[Saved entries]
Lemma words_decoded vs f m rx k idx r :
  vs <> [] -> (length vs <= f)%nat -> Forall u32_ok vs -> kept m -> drop k c = concat (be32 <$> vs) ++ r ->
  exists m', loop f (decode_step fuel value p) (set_data st m, rx, 4 * Z.of_nat (length vs), Z.of_nat k, idx) =
    Some (Some (set_data st m', take_values idx vs rx, ERR_OK)) /\ kept m'.
Proof.
  revert f m rx k idx. induction vs as [|v vs IH]; intros f m rx k idx Hne Hf' Hu Hk Hd; [done|]. destruct f as [|f]; simpl in Hf'; [lia|].
  cbn [loop take_values]. unfold decode_step. destruct (dhcp_option_given rx idx); [by eexists|].
  rewrite fmap_cons in Hd. cbn [concat] in Hd. rewrite <- app_assoc in Hd. inversion Hu as [|? ? Hv0 Hvs]; subst.
  replace (Z.min (4 * Z.of_nat (length (v :: vs))) 4) with 4 by (simpl; lia). rewrite (copy_at m k 4 (be32 v) _ Hk Hd) by (done || simpl; lia).
  rewrite Z.eqb_refl. cbn [negb data set_data]. rewrite htonl_be32 by done.
  pose proof (kept_write m (be32 v) Hk ltac:(simpl; lia)) as Hk2. destruct vs as [|v2 vs].
  - eexists. split; [reflexivity|done].
  - rewrite (proj2 (Z.ltb_lt 4 _)) by (simpl; lia). rewrite (Z.mul_comm 4), Z.mod_mul, Z.eqb_refl by lia. cbn [negb].
    replace (Z.of_nat (length (v :: v2 :: vs)) * 4 - 4) with (4 * Z.of_nat (length (v2 :: vs))) by (simpl length; lia).
    pose proof (f_equal length Hd) as HL. rewrite length_drop, !length_app, length_payload_bytes, length_be32 in HL.
    rewrite u16_small by lia. replace (Z.of_nat k + 4) with (Z.of_nat (k + 4)) by lia.
    apply IH; auto; [lia|]. rewrite <- drop_drop, Hd. by rewrite drop_app_length'.
Qed.

(** What an option adds is what the message says. *)
Lemma option_decoded m rx k dl vs idx :
  kept m -> (0 < dl -> exists bs r, drop k c = bs ++ r /\ (vs <> [] /\ Forall u32_ok vs /\ bs = concat (be32 <$> vs) /\ dl = 4 * Z.of_nat (length vs) /\ (length vs <= 64)%nat \/
    exists v, vs = [v] /\ bs = [v] /\ dl = 1)) -> (dl <= 0 -> vs = []) ->
  exists m', decode_option fuel value (set_data st m) rx p dl (Z.of_nat k) idx = Some (set_data st m', take_values idx vs rx, ERR_OK) /\ kept m'.
Proof.
  intros Hk H1 H2. unfold decode_option. destruct (Z.ltb_spec 0 dl) as [Hd|Hd].
  - pose proof (kept_write m (u32_bytes 0) Hk ltac:(simpl; lia)) as Hk0. change (kept (st32 m value 0)) in Hk0. cbn [data set_data].
    destruct (H1 Hd) as (bs & r & Hb & [(Hne & Hu & -> & -> & H64) | (v & -> & -> & ->)]).
    + destruct (words_decoded vs 64 (st32 m value 0) rx k idx r) as (m' & E & Hk'); auto. exists m'. split; [|done].
      change (set_data (set_data st m) (st32 m value 0)) with (set_data st (st32 m value 0)). by rewrite E.
    + rewrite loop_unfold by lia. change (set_data (set_data st m) (st32 m value 0)) with (set_data st (st32 m value 0)).
      unfold decode_step at 1. cbn [take_values]. destruct (dhcp_option_given rx idx); [by eexists|]. change (Z.min 1 4) with 1.
      rewrite (copy_at _ k 1 [v] r Hk0 Hb) by (done || simpl; lia). change (negb (1 =? 1)) with false. change (4 <? 1) with false. change (1 =? 4) with false. cbn iota.
      eexists. split; [cbn [data set_data write_bytes]; by rewrite upd_eq|]. apply (kept_write _ [v] Hk0). simpl. lia.
  - rewrite H2 by done. by eexists.
Qed.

About this task
Copy all of the data exactly.

Answer to the problem
Lemma words_decoded vs f m rx k idx r :
  vs <> [] -> (length vs <= f)%nat -> Forall u32_ok vs -> kept m -> drop k c = concat (be32 <$> vs) ++ r ->
  exists m', loop f (decode_step fuel value p) (set_data st m, rx, 4 * Z.of_nat (length vs), Z.of_nat k, idx) =
    Some (Some (set_data st m', take_values idx vs rx, ERR_OK)) /\ kept m'.
Proof.
  revert f m rx k idx. induction vs as [|v vs IH]; intros f m rx k idx Hne Hf' Hu Hk Hd; [done|]. destruct f as [|f]; simpl in Hf'; [lia|].
  cbn [loop take_values]. unfold decode_step. destruct (dhcp_option_given rx idx); [by eexists|].
  rewrite fmap_cons in Hd. cbn [concat] in Hd. rewrite <- app_assoc in Hd. inversion Hu as [|? ? Hv0 Hvs]; subst.
  replace (Z.min (4 * Z.of_nat (length (v :: vs))) 4) with 4 by (simpl; lia). rewrite (copy_at m k 4 (be32 v) _ Hk Hd) by (done || simpl; lia).
  rewrite Z.eqb_refl. cbn [negb data set_data]. rewrite htonl_be32 by done.
  pose proof (kept_write m (be32 v) Hk ltac:(simpl; lia)) as Hk2. destruct vs as [|v2 vs].
  - eexists. split; [reflexivity|done].
  - rewrite (proj2 (Z.ltb_lt 4 _)) by (simpl; lia). rewrite (Z.mul_comm 4), Z.mod_mul, Z.eqb_refl by lia. cbn [negb].
    replace (Z.of_nat (length (v :: v2 :: vs)) * 4 - 4) with (4 * Z.of_nat (length (v2 :: vs))) by (simpl length; lia).
    pose proof (f_equal length Hd) as HL. rewrite length_drop, !length_app, length_payload_bytes, length_be32 in HL.
    rewrite u16_small by lia. replace (Z.of_nat k + 4) with (Z.of_nat (k + 4)) by lia.
    apply IH; auto; [lia|]. rewrite <- drop_drop, Hd. by rewrite drop_app_length'.
Qed.

(** What an option adds is what the message says. *)
Lemma option_decoded m rx k dl vs idx :
  kept m -> (0 < dl -> exists bs r, drop k c = bs ++ r /\ (vs <> [] /\ Forall u32_ok vs /\ bs = concat (be32 <$> vs) /\ dl = 4 * Z.of_nat (length vs) /\ (length vs <= 64)%nat \/
    exists v, vs = [v] /\ bs = [v] /\ dl = 1)) -> (dl <= 0 -> vs = []) ->
  exists m', decode_option fuel value (set_data st m) rx p dl (Z.of_nat k) idx = Some (set_data st m', take_values idx vs rx, ERR_OK) /\ kept m'.
Proof.
  intros Hk H1 H2. unfold decode_option. destruct (Z.ltb_spec 0 dl) as [Hd|Hd].
  - pose proof (kept_write m (u32_bytes 0) Hk ltac:(simpl; lia)) as Hk0. change (kept (st32 m value 0)) in Hk0. cbn [data set_data].
    destruct (H1 Hd) as (bs & r & Hb & [(Hne & Hu & -> & -> & H64) | (v & -> & -> & ->)]).
    + destruct (words_decoded vs 64 (st32 m value 0) rx k idx r) as (m' & E & Hk'); auto. exists m'. split; [|done].
      change (set_data (set_data st m) (st32 m value 0)) with (set_data st (st32 m value 0)). by rewrite E.
    + rewrite loop_unfold by lia. change (set_data (set_data st m) (st32 m value 0)) with (set_data st (st32 m value 0)).
      unfold decode_step at 1. cbn [take_values]. destruct (dhcp_option_given rx idx); [by eexists|]. change (Z.min 1 4) with 1.
      rewrite (copy_at _ k 1 [v] r Hk0 Hb) by (done || simpl; lia). change (negb (1 =? 1)) with false. change (4 <? 1) with false. change (1 =? 4) with false. cbn iota.
      eexists. split; [cbn [data set_data write_bytes]; by rewrite upd_eq|]. apply (kept_write _ [v] Hk0). simpl. lia.
  - rewrite H2 by done. by eexists.
Qed.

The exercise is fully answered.